Task description
The line that contains "assert (Hps : passed" marks the end: retype the data below exactly from its first line through that line.

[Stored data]

Lemma copy_good σ sd arr i e :
  sp_inv σ -> st_pc (sp_th σ sd) = sp_copy arr i -> sp_step Go (sp_th σ sd) (sp_sh σ) = Some e ->
  sp_good σ sd e.
Proof.
  intros Hinv E Hst. pose proof (v_th σ Hinv sd) as Hth. pose proof Hth as [Hs Hc _ Hv Hr Hp Hpc].
  assert (Hps : passed (st_pc (sp_th σ sd)) = true) by by rewrite E.
  assert (Hcl : sp_clamped (st_pc (sp_th σ sd)) = true) by by rewrite E.
  assert (Hev : sp_events (sp_th σ sd) = []) by (unfold sp_events; by rewrite E).
  pose proof (no_race σ sd Hinv Hps) as Hrace. specialize (Hp Hps).
  destruct (copy_run σ sd Hinv Hps Hcl) as (r & d' & u' & Hrun & Hsr & Hix & Hq & Hpeer & Hres).
  rewrite E in Hpc. destruct Hpc as [Harr ->]. unfold sp_step in Hst. rewrite Hs, E in Hst.
  rewrite bool_decide_eq_true_2 in Hst by done. cbn [negb] in Hst.
  destruct (Z.gtb_spec (q_stamp (sp_sh σ) (other sd) (q_pub (sp_sh σ) sd mod num_buffers (q_dev (sp_sh σ))))
             (st_acq (sp_th σ sd))) as [? | _]; [lia |].
  rewrite Hrun in Hst. cbn [exec_bind] in Hst. injection Hst as <-. eexists _, _. split; [done |].
  rewrite Hev. cbn [sent received omap list_omap app]. rewrite app_nil_r. split; [| done].
  pose proof (geo_n _ (proj1 (v_dev σ Hinv))) as Hn. pose proof (v_range σ Hinv (other sd)) as Hro.
  rewrite other_other in Hro. pose proof (off_sum sd (q_dev (sp_sh σ))) as Hos.
  split; cbn [q_dev q_pub q_stamp q_wq q_wqview set_field set_q_dev set_q_user set_q_stamp]; try done.
  - rewrite Hix. apply Hinv.
  - by split; [lia | left].
  - apply Hinv.
  - by rewrite on_side_other.
  - intros j Hj. rewrite on_side_eq. destruct (Z.eqb_spec j (q_pub (sp_sh σ) sd mod num_buffers (q_dev (sp_sh σ)))) as [-> | _];
      [| by apply (v_stamp σ Hinv)]. rewrite slot_bound_in by lia. lia.
  - left. split_and!; [done | done |]. unfold waking. by rewrite E.
  - apply th_move with (s := sp_sh σ); rewrite ?E; [done | done | apply Hsr | lia | lia | done | by destruct r as [[]|] | by destruct r as [[]|]].
Qed.
Lemma u32_succ x : u32 (u32 x + 1) = u32 (x + 1).
Proof. unfold u32. by rewrite Zplus_mod_idemp_l. Qed.

(** The release store: the message changes hands. *)
Lemma publish_run σ sd m :
  sp_inv σ -> let s := sp_sh σ in let d := q_dev s in
  q_pub s sd < q_pub s (other sd) + off sd d -> staged sd d m ->
  same_ring d (advance sd d) /\ own_idx sd (advance sd d) = u32 (q_pub s sd + 1) /\
  own_idx (other sd) (advance sd d) = own_idx (other sd) d /\
  (forall m', staged (other sd) d m' -> staged (other sd) (advance sd d) m') /\
  match sd with
  | Writer => dev_queue (advance sd d) = dev_queue d ++ [m]
  | Reader => dev_queue d = m :: dev_queue (advance sd d)
  end.
Proof.
  intros Hinv s d Hlt Hm. pose proof (v_dev σ Hinv) as Hok. pose proof (v_mode σ Hinv) as Hmo.
  fold s d in Hok, Hmo. destruct (sp_occupancy σ Hinv) as [Hocc Hb]. fold s d in Hocc, Hb.
  destruct (spsc_wf d Hok Hmo) as (Hg & Hp2 & Hn).
  pose proof (v_idx σ Hinv sd) as Hi. fold s d in Hi.
  assert (Hne : sd = Reader -> prod_idx d <> cons_idx d).
  { intros -> E. cbn in Hlt. rewrite E, Z.sub_diag in Hocc. change (u32 0) with 0 in Hocc. lia. }
  destruct (advance_conf sd d) as [Hsc Hsl].
  split; [split; [| done | by rewrite Hsl] |].
  { apply advance_ok; [done | done |]. destruct sd; cbn [advance prod_idx cons_idx set_field set_prod_idx set_cons_idx other off] in *.
    - rewrite u32_occ_pred by lia. lia.
    - rewrite u32_occ_succ by lia. lia. }
  split; [destruct sd; cbn in *; by rewrite Hi, u32_succ |]. split; [by destruct sd |].
  destruct sd; cbn [other off] in *.
  - split; [| by apply publish_reader; [.. | apply Hne |]]. done.
  - pose proof (publish_writer d m Hok Hmo ltac:(lia) Hm) as Hq. split; [| done].
    intros m' [rest Hrest]. exists (rest ++ [m]). by rewrite Hq, Hrest.
Qed.

Lemma publish_good σ sd n m e :
  sp_inv σ -> st_pc (sp_th σ sd) = sp_publish n m -> sp_step Go (sp_th σ sd) (sp_sh σ) = Some e ->
  sp_good σ sd e.
Proof.
  intros Hinv E Hst. pose proof (v_th σ Hinv sd) as Hth. pose proof Hth as [Hs Hc _ Hv Hr Hp Hpc].
  rewrite E in Hp, Hpc. specialize (Hp eq_refl). destruct Hpc as [Hm Hn].
  destruct (publish_run σ sd m Hinv ltac:(lia) Hm) as (Hsr & Hix & Hixp & Hpeer & Hq).
  unfold sp_step in Hst. rewrite Hs, E in Hst. injection Hst as <-. eexists _, _. split; [done |]. split.
  2: { unfold sp_events. rewrite E, Hs. by destruct sd; cbn; rewrite ?app_nil_r. }
  assert (Ho : off sd (advance sd (q_dev (sp_sh σ))) = off sd (q_dev (sp_sh σ))) by by destruct sd.
  split; cbn [q_dev q_pub q_stamp q_wq q_wqview set_field set_q_dev set_q_pub]; rewrite ?on_side_eq, ?on_side_other;
    try done.
  - split; [lia | by right].
  - lia.
  - intros j Hj. by apply (v_stamp σ Hinv).
  - left. split_and!; [done | done |]. unfold waking. by rewrite E.
  - split; cbn [q_dev q_pub set_field set_q_dev set_q_pub st_io st_pc st_coh st_acq goto];
      rewrite ?on_side_eq, ?on_side_other, ?Ho; try (done || lia).
Qed.

Lemma account_good σ sd n v e :
  sp_inv σ -> st_pc (sp_th σ sd) = sp_account n -> sp_step (See v) (sp_th σ sd) (sp_sh σ) = Some e ->
  sp_good σ sd e.
Proof.
  intros Hinv E Hst. pose proof (v_th σ Hinv sd) as Hth. pose proof Hth as [Hs Hc _ Hv Hr _ Hpc].
  rewrite E in Hpc. unfold sp_step in Hst. rewrite Hs, E in Hst.
  destruct (load false v (sp_th σ sd) (sp_sh σ)) as [th1 |] eqn:Hl; [| done].
  destruct (load_inv _ _ _ _ _ sd Hs Hl) as [-> Hv'].
  pose proof (v_dev σ Hinv) as Hok. pose proof (v_mode σ Hinv) as Hmo.
  destruct (spsc_wf _ Hok Hmo) as (Hg & Hp2 & Hn). destruct (sp_occupancy σ Hinv) as [_ Hb].
  destruct (account_same sd n v (q_dev (sp_sh σ)) Hok Hmo) as (Hsr & Hq & Hix).
  { intros ->. rewrite (v_idx σ Hinv Writer : prod_idx _ = _). cbn [other off] in *.
    rewrite (u32_diff _ _ (num_buffers (q_dev (sp_sh σ)))); lia. }
  assert (Hsl : slots (spsc_account sd n v (q_dev (sp_sh σ))).1 = slots (q_dev (sp_sh σ)))
    by (destruct sd; cbn; by rewrite ?raise_peak_max).
  cbn [fmap option_fmap option_map] in Hst. destruct (spsc_account sd n v (q_dev (sp_sh σ))) as [d' ev].
  injection Hst as <-. rewrite (proj2 (Z.leb_le 0 n) Hpc). eexists _, _. split; [done |].
  unfold sp_events. rewrite E. cbn [sent received omap list_omap app]. rewrite app_nil_r. split; [| done].
  apply sp_quiet; try done. unfold goto. cbn [st_io st_coh st_acq].
  apply th_move with (s := sp_sh σ); rewrite ?E; [done | done | apply Hsr | lia | lia | done | done | done].
Qed.

Lemma wake_good σ sd r e :
  sp_inv σ -> st_pc (sp_th σ sd) = sp_wake r -> sp_step Go (sp_th σ sd) (sp_sh σ) = Some e ->
  sp_good σ sd e.
Proof.
  intros Hinv E Hst. pose proof (v_th σ Hinv sd) as Hth. pose proof Hth as [Hs Hc _ Hv Hr _ _].
  unfold sp_step in Hst. rewrite Hs, E in Hst. injection Hst as <-. eexists _, _. split; [done |].
  unfold sp_events. rewrite E. cbn [sent received omap list_omap app]. rewrite app_nil_r. split; [| done].
  split; cbn [q_dev q_pub q_stamp q_wq q_wqview set_field set_q_wq set_q_wqview set_q_trace];
    rewrite ?on_side_eq, ?on_side_peer; try done.
  - apply same_ring_refl, (v_dev σ Hinv).
  - apply Hinv.
  - split; [lia | by left].
  - apply Hinv.
  - intros j Hj. by apply (v_stamp σ Hinv).
  - by right.
Qed.

(** Every step of a machine in the invariant. *)
Lemma sp_step_good σ sd c e :
  sp_inv σ -> sp_step c (sp_th σ sd) (sp_sh σ) = Some e -> sp_good σ sd e.
Proof.
  intros Hinv Hst. destruct (st_pc (sp_th σ sd)) eqn:E.
  all: try (eapply queue_good; [done | rewrite E; tauto | done]).
  all: destruct c; try (unfold sp_step in Hst; rewrite E in Hst; done).
  all: try (eapply test_good; [done | rewrite E; tauto | done]).
  - by apply clamp_good.
  - by apply slot_good.
  - by eapply copy_good.
  - by eapply publish_good.
  - by eapply account_good.
  - by eapply wake_good.
Qed.
(** ** Runs *)
Definition sp_call_ok (sd : side) (l : io) : Prop := io_side l = sd /\ 0 <= io_count l.

(** A thread moves, a process writes its own memory, or a side that has
    returned calls again. *)
Inductive sp_sys_step : sp_sys U -> list event -> sp_sys U -> Prop :=
  | sps_thread c sd σ σ' :
      sp_next c sd σ = Some (Done σ') -> sp_sys_step σ (sp_events (sp_th σ sd)) σ'
  | sps_user σ u : sp_sys_step σ [] (SpSys (sp_th σ) ((sp_sh σ) <| q_user := u |>))
  | sps_call σ sd r l :
      st_pc (sp_th σ sd) = sp_ret r -> sp_call_ok sd l ->
      sp_sys_step σ []
        (SpSys (on_side sd (SpThread l sp_clamp (st_coh (sp_th σ sd)) (st_acq (sp_th σ sd))) (sp_th σ))
               (sp_sh σ)).

Inductive sp_run : sp_sys U -> list event -> sp_sys U -> Prop :=
  | spr_nil σ : sp_run σ [] σ
  | spr_snoc σ evs σ1 e σ2 : sp_run σ evs σ1 -> sp_sys_step σ1 e σ2 -> sp_run σ (evs ++ e) σ2.

Lemma sp_next_good σ sd c e :
  sp_inv σ -> sp_next c sd σ = Some e ->
  exists σ', e = Done σ' /\ sp_inv σ' /\
    dev_queue (q_dev (sp_sh σ)) ++ sent (sp_events (sp_th σ sd))
    = received (sp_events (sp_th σ sd)) ++ dev_queue (q_dev (sp_sh σ')).
Proof.
  intros Hinv Hn. unfold sp_next in Hn.
  destruct (sp_step c (sp_th σ sd) (sp_sh σ)) as [e0 |] eqn:Hst; [| done].
  destruct (sp_step_good σ sd c e0 Hinv Hst) as (th' & s' & -> & He & Hq).
  cbn in Hn. injection Hn as <-. eexists. split; [done |]. split; [by apply sp_effect_inv | done].
Qed.

Lemma sp_sys_step_inv σ ev σ' :
  sp_inv σ -> sp_sys_step σ ev σ' ->
  sp_inv σ' /\
  dev_queue (q_dev (sp_sh σ)) ++ sent ev = received ev ++ dev_queue (q_dev (sp_sh σ')).
Proof.
  intros Hinv Hst. destruct Hst as [c sd σ σ' Hn | σ u | σ sd r l E [Hs Hc]].
  - destruct (sp_next_good σ sd c _ Hinv Hn) as (σ'' & He & ? & ?). by injection He as <-.
  - split; [| by rewrite app_nil_r]. destruct Hinv as [? ? ? ? Ht ? ?]. split; try done.
    intros sd. by destruct (Ht sd).
  - split; [| by rewrite app_nil_r]. pose proof (v_th σ Hinv sd) as [_ _ _ Hv Hr _ _].
    apply sp_effect_inv with (sd := sd); [done |].
    apply sp_quiet; try done; [apply same_ring_refl, (v_dev σ Hinv) | unfold waking; by rewrite E].
Qed.

Lemma sp_run_inv σ evs σ' :
  sp_inv σ -> sp_run σ evs σ' ->
  sp_inv σ' /\
  dev_queue (q_dev (sp_sh σ)) ++ sent evs = received evs ++ dev_queue (q_dev (sp_sh σ')).
Proof.
  intros Hinv Hrun. induction Hrun as [σ | σ evs σ1 e σ2 Hrun IH Hst].
  { split; [done |]. by rewrite app_nil_r. }
  destruct (IH Hinv) as [Hinv1 Hq1]. destruct (sp_sys_step_inv σ1 e σ2 Hinv1 Hst) as [Hinv2 Hq2].
  split; [done |]. rewrite sent_app, received_app, app_assoc, Hq1.
  by rewrite <- !app_assoc, Hq2.
Qed.

Lemma sp_start_inv d u calls :
  dev_ok d -> mode d = KBUF_MODE_SPSC -> (forall sd, sp_call_ok sd (calls sd)) ->
  sp_inv (sp_start d u calls).
Proof.
  intros Hok Hm Hcalls. destruct (spsc_occ d Hok Hm) as (_ & Hle & [Hp2 Hp Hc _]).
  pose proof (u32_range (prod_idx d - cons_idx d)) as [Hlo _].
  destruct (spsc_wf d Hok Hm) as (Hg & _ & Hn).
  split; cbn [sp_start sp_sh sp_th q_dev q_pub q_stamp q_wqview].
  - done.
  - done.
  - intros []; cbn [own_idx]; [by rewrite u32_small |].
    unfold u32. rewrite Zplus_mod_idemp_r, Z.mod_small; unfold in_u32 in *; lia.
  - intros []; cbn [other off]; lia.
  - intros sd. destruct (Hcalls sd). split; cbn; try done. destruct sd; cbn; lia.
  - intros sd j Hj. unfold slot_bound. pose proof (Z.mod_pos_bound (j - (match other sd with
      | Reader => cons_idx d | Writer => cons_idx d + u32 (prod_idx d - cons_idx d) end
      + off sd d - num_buffers d)) (num_buffers d) ltac:(lia)).
    unfold in_u32 in *. destruct sd; cbn [other off] in *; lia.
  - intros sd. split; [done | by left].
Qed.

(** ** Progress *)
Definition sp_stuck σ : Prop := forall sd c, c <> Sig -> sp_next c sd σ = None.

Solution for this exercise
Lemma copy_good σ sd arr i e :
  sp_inv σ -> st_pc (sp_th σ sd) = sp_copy arr i -> sp_step Go (sp_th σ sd) (sp_sh σ) = Some e ->
  sp_good σ sd e.
Proof.
  intros Hinv E Hst. pose proof (v_th σ Hinv sd) as Hth. pose proof Hth as [Hs Hc _ Hv Hr Hp Hpc].
  assert (Hps : passed (st_pc (sp_th σ sd)) = true) by by rewrite E.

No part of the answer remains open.